* [Exercise prompt]:
Go through the material and tally the lines containing the string "memory". Give the total alone.
● ● ● ● ● ● ●
(* ===== verification/RtxCheck.v ===== *)
(** * Concrete kernel states

    The predicates of [RtxList.v] and [RtxTask.v] are decidable for a concrete
    memory.  [state_ok] decides [sched] for given tasks, queues and delay
    list; [boot] builds the memory of a small system, whose states the examples
    of the other files start from. *)

From S2P Require Export RtxTask.

(** ** Deciding [kernel] *)

#[export] Instance seg_dec m f p l e : Decision (seg m f p l e).
Proof. revert p. induction l; cbn; apply _. Defined.

#[export] Instance backs_dec m f p l : Decision (backs m f p l).
Proof. revert p. induction l; cbn; apply _. Defined.

#[export] Instance deltas_dec m p t0 D e : Decision (deltas m p t0 D e).
Proof. revert p t0. induction D as [|[q d] D IH]; intros p t0; cbn; apply _. Defined.

#[export] Instance by_prio_dec pr l : Decision (by_prio pr l).
Proof.
  unfold by_prio. induction l as [|x l IH]; [left; constructor|].
  destruct (decide (Forall (fun y => pr y <= pr x) l)) as [Hx|Hx]; [destruct IH as [IH|IH]|].
  - left. by constructor.
  - right. by intros [? _]%StronglySorted_inv.
  - right. by intros [_ ?]%StronglySorted_inv.
Defined.

(** [o] has a value that satisfies [P]. *)
Definition holds {A} (o : option A) (P : A -> Prop) : Prop :=
  match o with Some x => P x | None => False end.

#[export] Instance holds_dec {A} (o : option A) P `{forall x, Decision (P x)} : Decision (holds o P).
Proof. destruct o; cbn; apply _. Defined.

Definition prio_of (m : mem) (t : Z) : Z := default 0 (m !! (t, prio)).

Definition tcb_ok (m : mem) (t : Z) : Prop :=
  kernel_end < t /\ m !! (t, cb_type) = Some TCB /\ is_Some (m !! (t, prio)) /\
  Forall (fun f => is_Some (m !! (t, f))) tcb_fields /\
  holds (m !! (t, tsk_stack)) (fun sp =>
    is_Some (m !! (u32 (sp + 32), word)) /\ is_Some (m !! (u32 (sp + 36), word))).

Definition queue_ok (m : mem) (T : list Z) (q : Z * list Z) : Prop :=
  q.1 <> NULL /\ q.1 ∉ T /\ seg m p_lnk q.1 q.2 NULL /\
  holds (m !! (q.1, cb_type)) (fun ty =>
    (q.1 = os_rdy -> ty = HCB /\ Forall (fun t => m !! (t, p_rlnk) = Some NULL) q.2) /\
    (q.1 <> os_rdy -> sem_mbx ty = true /\ backs m p_rlnk q.1 q.2)) /\
  Forall (fun t => t ∈ T) q.2 /\ by_prio (prio_of m) q.2.

Definition delays_ok (m : mem) (T : list Z) (D : list (Z * Z)) : Prop :=
  seg m p_dlnk os_dly D.*1 NULL /\ backs m p_blnk os_dly D.*1 /\
  deltas m os_dly 0 D None /\ NoDup D.*1 /\
  Forall (fun t => t ∈ T) D.*1 /\ Forall (fun x => 0 < x.2) D /\
  Forall (fun t => t ∈ D.*1 \/ m !! (t, p_blnk) = Some NULL) T.

Definition sched_ok (m : mem) (T : list Z) (qs : list (Z * list Z)) (D : list (Z * Z))
    (l : list Z) (r : Z) : Prop :=
  Forall (fun t => t ∉ D.*1) l /\
  Forall (fun t => holds (m !! (t, state)) (fun st => st = READY <-> t ∈ l)) T /\
  m !! (os_tsk, new_tsk) = Some r /\
  r ∈ T /\ r ∉ concat qs.*2 /\ r ∉ D.*1 /\ m !! (r, state) = Some RUNNING /\
  Forall (fun t => prio_of m t <= prio_of m r) l.

(** Everything [sched] asks for. *)
Definition state_ok (m : mem) (T : list Z) (qs : list (Z * list Z)) (D : list (Z * Z))
    (l : list Z) (r : Z) : Prop :=
  Forall (tcb_ok m) T /\ Forall (queue_ok m T) qs /\
  NoDup qs.*1 /\ NoDup (concat qs.*2) /\
  Forall (fun t => t ∈ concat qs.*2 \/ m !! (t, p_rlnk) = Some NULL) T /\
  delays_ok m T D /\ (os_rdy, l) ∈ qs /\ sched_ok m T qs D l r.

#[export] Instance state_ok_dec m T qs D l r : Decision (state_ok m T qs D l r).
Proof. unfold state_ok, tcb_ok, queue_ok, delays_ok, sched_ok. apply _. Defined.

Lemma tcb_ok_sound m t : tcb_ok m t -> tcb m (prio_of m) t.
Proof.
  intros (? & ? & [p Hp] & Hf & Hsp). split_and!; [done|done| | |].
  - unfold prio_of. by rewrite Hp.
  - by rewrite Forall_forall in Hf.
  - destruct (m !! (t, tsk_stack)) as [sp|]; [|done]. eauto.
Qed.

Lemma queue_ok_sound m T h l : queue_ok m T (h, l) ->
  h <> NULL /\ h ∉ T /\ queue m h l /\ (forall t, t ∈ l -> t ∈ T) /\ by_prio (prio_of m) l.
Proof.
  intros (? & ? & ? & Hty & Hin & ?). cbn [fst snd] in *. rewrite Forall_forall in Hin.
  split_and!; [done|done| |done|done]. split; [done|].
  destruct (m !! (h, cb_type)) as [ty|] eqn:E; [|done]. destruct Hty as [Hty1 Hty2].
  case_decide; [by destruct Hty1 as [-> ?]|]. destruct Hty2; [done|]. eauto.
Qed.

Lemma state_ok_sound m T qs D l r :
  state_ok m T qs D l r -> sched m (list_to_set T) (prio_of m) (list_to_map qs) D l r.
Proof.
  intros (HT & Hq & Hnd & Hnc & Hfree & (Hd1 & Hd2 & Hd3 & Hd4 & Hd5 & Hd6 & Hd7) & Hl &
    (Ha & Hst & Hnew & HrT & Hrq & HrD & Hrs & Htop)).
  rewrite !Forall_forall in *.
  assert (Hin : forall h k, (list_to_map qs : gmap Z (list Z)) !! h = Some k <-> (h, k) ∈ qs).
  { intros h k. symmetry. by apply elem_of_list_to_map. }
  assert (Hcon : forall h k t, (h, k) ∈ qs -> t ∈ k -> t ∈ concat qs.*2).
  { intros h k t Hk Ht. apply list_elem_of_In, in_concat. exists k.
    rewrite <- !list_elem_of_In. split; [|done]. apply list_elem_of_fmap. by exists (h, k). }
  constructor.
  - constructor.
    + constructor.
      * intros h k Hk%Hin. destruct (queue_ok_sound _ _ _ _ (Hq _ Hk)) as (? & ? & _).
        by rewrite elem_of_list_to_set.
      * intros h k Hk%Hin. by destruct (queue_ok_sound _ _ _ _ (Hq _ Hk)) as (? & ? & ? & _).
      * intros h k Hk%Hin. apply list_elem_of_split in Hk as (q1 & q2 & ->).
        rewrite fmap_app, concat_app in Hnc. cbn in Hnc. by apply NoDup_app in Hnc as (_ & _ & [? _]%NoDup_app).
      * intros h k t Hk%Hin Ht. destruct (queue_ok_sound _ _ _ _ (Hq _ Hk)) as (_ & _ & _ & H & _).
        rewrite elem_of_list_to_set. auto.
      * intros h1 k1 h2 k2 t Hk1%Hin Hk2%Hin Ht1 Ht2.
        apply list_elem_of_split in Hk1 as (q1 & q2 & ->).
        rewrite fmap_app, concat_app in Hnc. cbn in Hnc.
        apply NoDup_app in Hnc as (_ & Hn1 & (_ & Hn2 & _)%NoDup_app).
        apply elem_of_app in Hk2 as [Hk2|[[= -> ->]|Hk2]%elem_of_cons]; [|done|].
        { destruct (Hn1 t); [|apply elem_of_app; by left].
          apply list_elem_of_In, in_concat. exists k2. rewrite <- !list_elem_of_In.
          split; [|done]. apply list_elem_of_fmap. by exists (h2, k2). }
        { destruct (Hn2 t); [done|].
          apply list_elem_of_In, in_concat. exists k2. rewrite <- !list_elem_of_In.
          split; [|done]. apply list_elem_of_fmap. by exists (h2, k2). }
      * intros t Ht Hf. rewrite elem_of_list_to_set in Ht.
        destruct (Hfree t Ht) as [H|]; [|done]. apply list_elem_of_In, in_concat in H as (k & Hk & Htk).
        apply list_elem_of_In in Hk, Htk. apply list_elem_of_fmap in Hk as ([h k'] & -> & Hk).
        destruct (Hf h k'); [by apply Hin|done].
    + intros t Ht. rewrite elem_of_list_to_set in Ht. apply tcb_ok_sound. auto.
    + constructor; try done.
      * intros t Ht. rewrite elem_of_list_to_set. auto.
      * intros t Ht ?. rewrite elem_of_list_to_set in Ht. destruct (Hd7 t Ht); done.
    + by apply Hin.
    + intros h k Hk%Hin. by destruct (queue_ok_sound _ _ _ _ (Hq _ Hk)) as (_ & _ & _ & _ & ?).
    + done.
    + done.
  - intros t Ht. rewrite elem_of_list_to_set in Ht. specialize (Hst t Ht).
    destruct (m !! (t, state)) as [st|]; [|done]. eauto.
  - done.
  - split_and!; [by rewrite elem_of_list_to_set| |done]. intros h k Hk%Hin ?. eauto.
  - done.
  - done.
Qed.

(** The checker on a computed state. *)
Lemma sched_by_check m T qs D l r :
  bool_decide (state_ok m T qs D l r) = true ->
  sched m (list_to_set T) (prio_of m) (list_to_map qs) D l r.
Proof. intros H%bool_decide_eq_true_1. by apply state_ok_sound. Qed.

Lemma kernel_by_check m T qs D l r :
  bool_decide (state_ok m T qs D l r) && bool_decide (m !! (os_tsk, run) = Some r) = true ->
  kernel m (list_to_set T) (prio_of m) (list_to_map qs) D l r.
Proof.
  intros [H1 H2%bool_decide_eq_true_1]%andb_true_iff. split; [by apply sched_by_check|done].
Qed.

(** A task that is in none of the given queues. *)
Lemma free_by_check (qs : list (Z * list Z)) t :
  bool_decide (t ∉ concat qs.*2) = true -> free_of (list_to_map qs) t.
Proof.
  intros H%bool_decide_eq_true_1 h k Hk%elem_of_list_to_map_2 Ht. apply H.
  apply list_elem_of_In, in_concat. exists k. rewrite <- !list_elem_of_In.
  split; [|done]. apply list_elem_of_fmap. by exists (h, k).
Qed.

(** ** A small system *)

Definition idle : Z := os_idle_TCB.
Definition taskA : Z := 200.
Definition taskB : Z := 300.
Definition taskC : Z := 400.
Definition sem1 : Z := 500.
Definition mut1 : Z := 600.

(** The cells of a task with its stack and saved registers. *)
Definition task_cells (t id p st : Z) : list (Z * field * Z) :=
  [((t, cb_type), TCB); ((t, state), st); ((t, prio), p); ((t, task_id), id);
   ((t, p_lnk), NULL); ((t, p_rlnk), NULL); ((t, p_dlnk), NULL); ((t, p_blnk), NULL);
   ((t, delta_time), 0); ((t, interval_time), 0); ((t, events), 0); ((t, waits), 0);
   ((t, msg), 0); ((t, stack_frame), 0); ((t, priv_stack), 400); ((t, tsk_stack), 1000 * t + 200);
   ((t, stack), 1000 * t); ((t, ptask), 0);
   ((1000 * t, word), MAGIC_WORD); ((1000 * t + 232, word), 0); ((1000 * t + 236, word), 0)].

Definition kernel_cells (r : Z) : list (Z * field * Z) :=
  [((os_rdy, cb_type), HCB); ((os_rdy, p_lnk), NULL);
   ((os_dly, cb_type), HCB); ((os_dly, p_dlnk), NULL); ((os_dly, p_blnk), NULL); ((os_dly, delta_time), 0);
   ((os_tsk, run), r); ((os_tsk, new_tsk), r); ((os_time, value), 0); ((PSP, value), 1000 * r + 232);
   ((os_maxtaskrun, value), 3); ((os_active_TCB, elem 0), taskA); ((os_active_TCB, elem 1), taskB);
   ((os_active_TCB, elem 2), taskC);
   ((os_robin, task), 0); ((os_robin, time), 0); ((os_robin, tout), 5);
   ((os_psq, size_), 2); ((os_psq, first_), 0); ((os_psq, last_), 0); ((os_psq, count_), 0);
   ((os_psq, q_id 0), 0); ((os_psq, q_arg 0), 0); ((os_psq, q_id 1), 0); ((os_psq, q_arg 1), 0)].

(** Idle task of priority 0; A and B of priority 1, C of priority 2; a
    semaphore without tokens and a free mutex. *)
Definition boot : mem :=
  list_to_map (kernel_cells taskC ++ task_cells idle 255 0 INACTIVE ++ task_cells taskA 1 1 INACTIVE ++
    task_cells taskB 2 1 INACTIVE ++ task_cells taskC 3 2 RUNNING ++
    [((sem1, cb_type), SCB); ((sem1, tokens), 0); ((sem1, p_lnk), NULL); ((sem1, mask), 0);
     ((mut1, cb_type), MUCB); ((mut1, prio), 0); ((mut1, level), 0); ((mut1, p_lnk), NULL); ((mut1, owner), NULL)]).

(** The memory a computation leaves. *)
Definition mem_of {A} (o : outcome A) : mem := match o with Ret _ m => m | _ => ∅ end.

(** Idle, A and B are ready, C runs. *)
Definition start : mem :=
  mem_of ((rt_put_prio os_rdy idle;; rt_put_prio os_rdy taskA;; rt_put_prio os_rdy taskB;;
           store idle state READY;; store taskA state READY;; store taskB state READY) boot).

Definition all_tasks : list Z := [idle; taskA; taskB; taskC].

Definition start_queues : gmap Z (list Z) :=
  list_to_map [(os_rdy, [taskA; taskB; idle]); (sem1, []); (mut1, [])].

Lemma start_kernel :
  kernel start (list_to_set all_tasks) (prio_of start) start_queues [] [taskA; taskB; idle] taskC.
Proof. apply kernel_by_check. vm_compute. reflexivity. Qed.

(** ** The services of [RtxTask.v] at work *)

(** C runs with the priority of A and B. *)
Definition start_equal : mem := mem_of (rt_tsk_prio 0 1 start).

Lemma start_equal_kernel :
  kernel start_equal (list_to_set all_tasks) (prio_of start_equal) start_queues [] [taskA; taskB; idle] taskC.
Proof. apply kernel_by_check. vm_compute. reflexivity. Qed.

Lemma rt_tsk_pass_witness :
  wp rt_tsk_pass (fun _ m' => exists Q,
    sched m' (list_to_set all_tasks) (prio_of start_equal) Q [] [taskB; taskC; idle] taskA) start_equal.
Proof.
  wp_use rt_tsk_pass_correct; [exact start_equal_kernel|]. intros _ m'.
  replace (prio_of start_equal taskA =? prio_of start_equal taskC) with true by (vm_compute; reflexivity).
  intros [H _]. eexists.
  replace (insert_prio _ _ _) with [taskB; taskC; idle] in H by (vm_compute; reflexivity). exact H.
Defined.

(** C lowers its own priority below that of A and B. *)
Lemma rt_tsk_prio_self_witness :
  wp (rt_tsk_prio 0 0) (fun _ m' => exists pr Q,
    sched m' (list_to_set all_tasks) pr Q [] [taskB; idle; taskC] taskA) start.
Proof.
  wp_use rt_tsk_prio_self; [exact start_kernel|]. intros x m' [_ H]. do 2 eexists.
  replace (reprio_run _ _ _) with ([taskB; idle; taskC], taskA) in H by (vm_compute; reflexivity).
  exact H.
Defined.

(** C raises B above itself. *)
Lemma rt_tsk_prio_other_witness :
  wp (rt_tsk_prio 2 9) (fun _ m' => exists pr Q,
    sched m' (list_to_set all_tasks) pr Q [] [taskC; taskA; idle] taskB) start.
Proof.
  wp_use (rt_tsk_prio_other start (list_to_set all_tasks) (prio_of start)
    start_queues [] [taskA; taskB; idle] taskC 2 3 taskB); [exact start_kernel|lia|vm_compute; reflexivity..|set_solver|done|].
  intros x m' (_ & Q' & l' & c & H & _ & _ & H3).
  destruct H3 as [_ H3]; [set_solver|].
  replace (redispatch _ _ _) with ([taskC; taskA; idle], taskB) in H3 by (vm_compute; reflexivity).
  injection H3 as -> ->. eauto.
Defined.

Lemma rt_tsk_delete_other_witness :
  wp (rt_tsk_delete 2) (fun _ m' => exists Q,
    kernel m' (list_to_set all_tasks ∖ {[taskB]}) (prio_of start) Q [] [taskA; idle] taskC) start.
Proof.
  wp_use (rt_tsk_delete_other start (list_to_set all_tasks) (prio_of start)
    start_queues [] [taskA; taskB; idle] taskC 3 2 3 taskB); [exact start_kernel|lia|vm_compute; reflexivity..|done|
    vm_compute; reflexivity|set_solver|done|].
  intros x m' (_ & H & _). eexists. exact H.
Defined.

Lemma rt_get_TID_witness : wp rt_get_TID (fun x m' => x = 0) boot.
Proof.
  wp_use (rt_get_TID_correct boot 3 (fun i => 200 + 100 * i)); [vm_compute; reflexivity|lia| |].
  - intros i Hi. assert (i = 0 \/ i = 1 \/ i = 2) as [->|[->| ->]] by lia; vm_compute; reflexivity.
  - intros x m' [_ [[-> _]|(Hx & H & _)]]; [done|]. unfold NULL in H. lia.
Defined.

(** A was selected while C runs. *)
Definition after_pass : mem := mem_of (rt_tsk_pass start_equal).

Lemma switch_context_witness :
  wp switch_context (fun _ m' => exists Q,
    kernel m' (list_to_set all_tasks) (prio_of after_pass) Q [] [taskB; taskC; idle] taskA) after_pass.
Proof.
  wp_use (switch_context_correct after_pass (list_to_set all_tasks) (prio_of after_pass)
    (list_to_map [(os_rdy, [taskB; taskC; idle]); (sem1, []); (mut1, [])]) [] [taskB; taskC; idle] taskA taskC).
  - apply (sched_by_check _ all_tasks). vm_compute. reflexivity.
  - vm_compute. reflexivity.
  - set_solver.
  - constructor. exists 3, 400232. split_and!; try (vm_compute; congruence); [eexists; vm_compute; reflexivity..|].
    right. exists 400000. split_and!; vm_compute; congruence.
  - intros _ m' H. eauto.
Defined.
● ● ● ● ● ● ●
* [Task response]:
3